Anna racconta inoltre che l’addetto le avrebbe detto di non muoversi, mentre tornava verso le casse. La cliente sarebbe rimasta ferma vicino al reparto delle patate, fino a quando l’uomo le avrebbe consentito di tenere con sé il cane. La spesa sarebbe poi proseguita, ma la donna sostiene di essere stata seguita tra gli scaffali e che l’addetto avrebbe controllato anche che l’animale non si avvicinasse agli alimenti. «Mi sentivo sempre più mortificata», ha raccontato, spiegando di avere avvertito su di sé gli sguardi degli altri presenti.

Il reclamo alla catena

Nel ricostruire l’accaduto, Anna ha sottolineato che non tutte le disabilità sono visibili e che i cani d’assistenza non vengono impiegati soltanto da persone non vedenti. Ha citato, tra gli esempi, il supporto in caso di crisi epilettiche o glicemiche e per altre esigenze fisiche, mediche o sensoriali. La cliente ha precisato di essere disponibile a mostrare i documenti del cane, ma di non voler essere costretta a esporre in pubblico informazioni sulla propria salute.

Al termine della spesa, Anna ha chiesto di parlare con una responsabile del punto vendita. La donna riferisce che la responsabile si è scusata e l’ha invitata a sedersi, perché nel frattempo aveva iniziato a tremare. Il confronto con l’addetto alla sicurezza sarebbe poi proseguito alla cassa, senza, secondo la cliente, le scuse che attendeva. Un altro consumatore che aveva assistito alla scena si sarebbe avvicinato per offrirle aiuto e manifestarle il proprio dispiacere.
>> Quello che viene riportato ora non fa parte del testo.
(* ===== verification/SharedIpc.v ===== *)
(** * Producers and a consumer over shared memory

    [src/nano_benchmarking/ipc/shared_ipc/shared_ipc.c]: clients ([send_proc])
    put numbers into a circular buffer in System V shared memory, a server
    ([recv_proc]) takes them out; three semaphores count the free slots, the full
    slots, and guard the buffer.  [src/exploration/shared_memory] has the same
    two loops in [client.c] and [server.c].

    Every process is a program counter with its local variables; a step runs one
    statement of one process, and processes interleave in any way.  The state
    begins when the server has initialised the shared memory. *)

From S2P Require Import Prelude.
From stdpp Require Import base numbers list.
From Stdlib Require Import Lia.
#[local] Open Scope Z_scope.

Module SharedIpc.

Definition BUFFER_SIZE : Z := 10000.

(** [struct prod_cons_shared]; a semaphore is its value. *)
Record prod_cons_shared := Shared {
  sem_empty : Z; sem_full : Z; sem_mutex : Z;
  sh_in : Z; sh_out : Z; sh_count : Z; sh_buffer : list Z
}.

(** What the server sets up. *)
Definition init_shared : prod_cons_shared :=
  Shared BUFFER_SIZE 0 1 0 0 0 (replicate (Z.to_nat BUFFER_SIZE) 0).

(** What running one statement of a process does: it goes on, it waits for a
    semaphore, it has ended, or it accesses memory out of the buffer. *)
Inductive outcome (A : Type) := Go (x : A) | Wait | Ended | Bad.
Arguments Go {A}. Arguments Wait {A}. Arguments Ended {A}. Arguments Bad {A}.

(** The statements of [send_proc]; [SLoop] is the test of the loop. *)
Inductive send_pc :=
| SLoop | SWaitEmpty | SWaitMutex | SWrite | SIn | SCount | SPostMutex | SPostFull | SDone.

Record sender := Sender { s_pc : send_pc; s_i : Z }.

(** The statements of [recv_proc]; [RRemove] is the [shmctl] at the end. *)
Inductive recv_pc :=
| RLoop | RWaitFull | RWaitMutex | RRead | ROut | RCount | RPostMutex | RPostEmpty | RConsume
| RRemove | RDone.

(** [r_list]: what the server keeps: the elements of its linked list, to which
    [Insert] at [pos] and [Advance] append, or the numbers it printed. *)
Record receiver := Receiver { r_pc : recv_pc; r_i : Z; r_item : Z; r_list : list Z }.

(** [shared_stuff->buffer[i] = v], [shared_stuff->buffer[i]]. *)
Definition buffer_set (s : prod_cons_shared) (i v : Z) : option prod_cons_shared :=
  if decide (0 <= i < BUFFER_SIZE) then
    Some (Shared (sem_empty s) (sem_full s) (sem_mutex s) (sh_in s) (sh_out s) (sh_count s)
            (<[Z.to_nat i := v]> (sh_buffer s)))
  else None.
Definition buffer_get (s : prod_cons_shared) (i : Z) : option Z :=
  if decide (0 <= i) then sh_buffer s !! Z.to_nat i else None.

Definition set_empty (v : Z) (s : prod_cons_shared) : prod_cons_shared :=
  Shared v (sem_full s) (sem_mutex s) (sh_in s) (sh_out s) (sh_count s) (sh_buffer s).
Definition set_full (v : Z) (s : prod_cons_shared) : prod_cons_shared :=
  Shared (sem_empty s) v (sem_mutex s) (sh_in s) (sh_out s) (sh_count s) (sh_buffer s).
Definition set_mutex (v : Z) (s : prod_cons_shared) : prod_cons_shared :=
  Shared (sem_empty s) (sem_full s) v (sh_in s) (sh_out s) (sh_count s) (sh_buffer s).
Definition set_in (v : Z) (s : prod_cons_shared) : prod_cons_shared :=
  Shared (sem_empty s) (sem_full s) (sem_mutex s) v (sh_out s) (sh_count s) (sh_buffer s).
Definition set_out (v : Z) (s : prod_cons_shared) : prod_cons_shared :=
  Shared (sem_empty s) (sem_full s) (sem_mutex s) (sh_in s) v (sh_count s) (sh_buffer s).
Definition set_count (v : Z) (s : prod_cons_shared) : prod_cons_shared :=
  Shared (sem_empty s) (sem_full s) (sem_mutex s) (sh_in s) (sh_out s) v (sh_buffer s).

(** One statement of [send_proc], and the item it puts in the buffer. *)
Definition send_proc (update_count : Z) (s : prod_cons_shared) (t : sender)
    : outcome (prod_cons_shared * sender * option Z) :=
  let i := s_i t in
  match s_pc t with
  | SLoop => Go (s, Sender (if i <? update_count then SWaitEmpty else SDone) i, None)
  | SWaitEmpty =>
      if 0 <? sem_empty s then Go (set_empty (sem_empty s - 1) s, Sender SWaitMutex i, None) else Wait
  | SWaitMutex =>
      if 0 <? sem_mutex s then Go (set_mutex (sem_mutex s - 1) s, Sender SWrite i, None) else Wait
  | SWrite =>
      let item := i in
      match buffer_set s (sh_in s) item with
      | Some s' => Go (s', Sender SIn i, Some item)
      | None => Bad
      end
  | SIn => Go (set_in (Z.rem (sh_in s + 1) BUFFER_SIZE) s, Sender SCount i, None)
  | SCount => Go (set_count (sh_count s + 1) s, Sender SPostMutex i, None)
  | SPostMutex => Go (set_mutex (sem_mutex s + 1) s, Sender SPostFull i, None)
  | SPostFull => Go (set_full (sem_full s + 1) s, Sender SLoop (i + 1), None)
  | SDone => Ended
  end.

(** One statement of the loop of a consumer that takes [total] numbers, and the
    item it takes out of the buffer; it keeps [consume item]. *)
Definition recv_loop (total : Z) (consume : Z → Z) (s : prod_cons_shared) (t : receiver)
    : outcome (prod_cons_shared * receiver * option Z) :=
  let i := r_i t in
  let go pc s' := Go (s', Receiver pc i (r_item t) (r_list t), None) in
  match r_pc t with
  | RLoop => go (if i <? total then RWaitFull else RRemove) s
  | RWaitFull => if 0 <? sem_full s then go RWaitMutex (set_full (sem_full s - 1) s) else Wait
  | RWaitMutex => if 0 <? sem_mutex s then go RRead (set_mutex (sem_mutex s - 1) s) else Wait
  | RRead =>
      match buffer_get s (sh_out s) with
      | Some item => Go (s, Receiver ROut i item (r_list t), Some item)
      | None => Bad
      end
  | ROut => go RCount (set_out (Z.rem (sh_out s + 1) BUFFER_SIZE) s)
  | RCount => go RPostMutex (set_count (sh_count s - 1) s)
  | RPostMutex => go RPostEmpty (set_mutex (sem_mutex s + 1) s)
  | RPostEmpty => go RConsume (set_empty (sem_empty s + 1) s)
  | RConsume => Go (s, Receiver RLoop (i + 1) (r_item t) (r_list t ++ [consume (r_item t)]), None)
  | RRemove => go RDone s
  | RDone => Ended
  end.

(** The server of the benchmark takes [update_count * thread_count] numbers, and
    inserts [update_size], not the item, in its list. *)
Definition recv_proc (update_count thread_count update_size : Z) :=
  recv_loop (update_count * thread_count) (λ _, update_size).

(** [src/exploration/shared_memory]: the client puts 50000 numbers, the server
    takes 100000 and prints them. *)
Definition client_main := send_proc 50000.
Definition server_main := recv_loop 100000 (λ item, item).

(** All processes together. *)
Record system := Sys { y_shared : prod_cons_shared; y_senders : list sender; y_recv : receiver }.

(** Which client put which number, and what the server got. *)
Inductive event := Put (k : nat) (v : Z) | Got (v : Z).

Section program.
Context (sendp : prod_cons_shared → sender → outcome (prod_cons_shared * sender * option Z))
  (recvp : prod_cons_shared → receiver → outcome (prod_cons_shared * receiver * option Z)).

Inductive step : system → option event → system → Prop :=
| step_send s ts r k t s' t' e :
    ts !! k = Some t → sendp s t = Go (s', t', e) →
    step (Sys s ts r) (Put k <$> e) (Sys s' (<[k := t']> ts) r)
| step_recv s ts r s' r' e :
    recvp s r = Go (s', r', e) →
    step (Sys s ts r) (Got <$> e) (Sys s' ts r').

(** [runs n x tr y]: [n] steps lead from [x] to [y] with the events [tr]. *)
Inductive runs : nat → system → list event → system → Prop :=
| runs_nil x : runs 0 x [] x
| runs_snoc n x tr y e z :
    runs n x tr y → step y e z → runs (S n) x (tr ++ option_list e) z.

(** [n] clients and the server, all at their loops. *)
Definition start (n : nat) : system :=
  Sys init_shared (replicate n (Sender SLoop 0)) (Receiver RLoop 0 0 []).

(** No process can run. *)
Definition stuck (x : system) : Prop := ∀ e y, ¬ step x e y.

(** The step of one process, if it can run; the server is [None]. *)
Definition turn (c : option nat) (x : system) : option (option event * system) :=
  match c with
  | None => match recvp (y_shared x) (y_recv x) with
            | Go (s, r, e) => Some (Got <$> e, Sys s (y_senders x) r)
            | _ => None
            end
  | Some k => match y_senders x !! k with
              | Some t => match sendp (y_shared x) t with
                          | Go (s, t', e) => Some (Put k <$> e, Sys s (<[k := t']> (y_senders x)) (y_recv x))
                          | _ => None
                          end
              | None => None
              end
  end.

(** A schedule passes over a process that cannot run. *)
Definition schedule (cs : list (option nat)) (st : nat * list event * system) : nat * list event * system :=
  foldl (λ '(n, tr, x) c,
    match turn c x with Some (e, y) => (S n, tr ++ option_list e, y) | None => (n, tr, x) end) st cs.

End program.
End SharedIpc.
Una volta uscita dal supermercato, Anna ha inviato a Lidl un reclamo formale, chiedendo di verificare quanto avvenuto nel punto vendita e di adottare misure per evitare il ripetersi di episodi analoghi. La redazione ha riferito di avere visionato alcuni video relativi alla vicenda e il certificato di addestramento del cane. Al momento della pubblicazione, la cliente attende una risposta da parte dell’azienda, alla quale è stata offerta la possibilità di esprimere la propria posizione.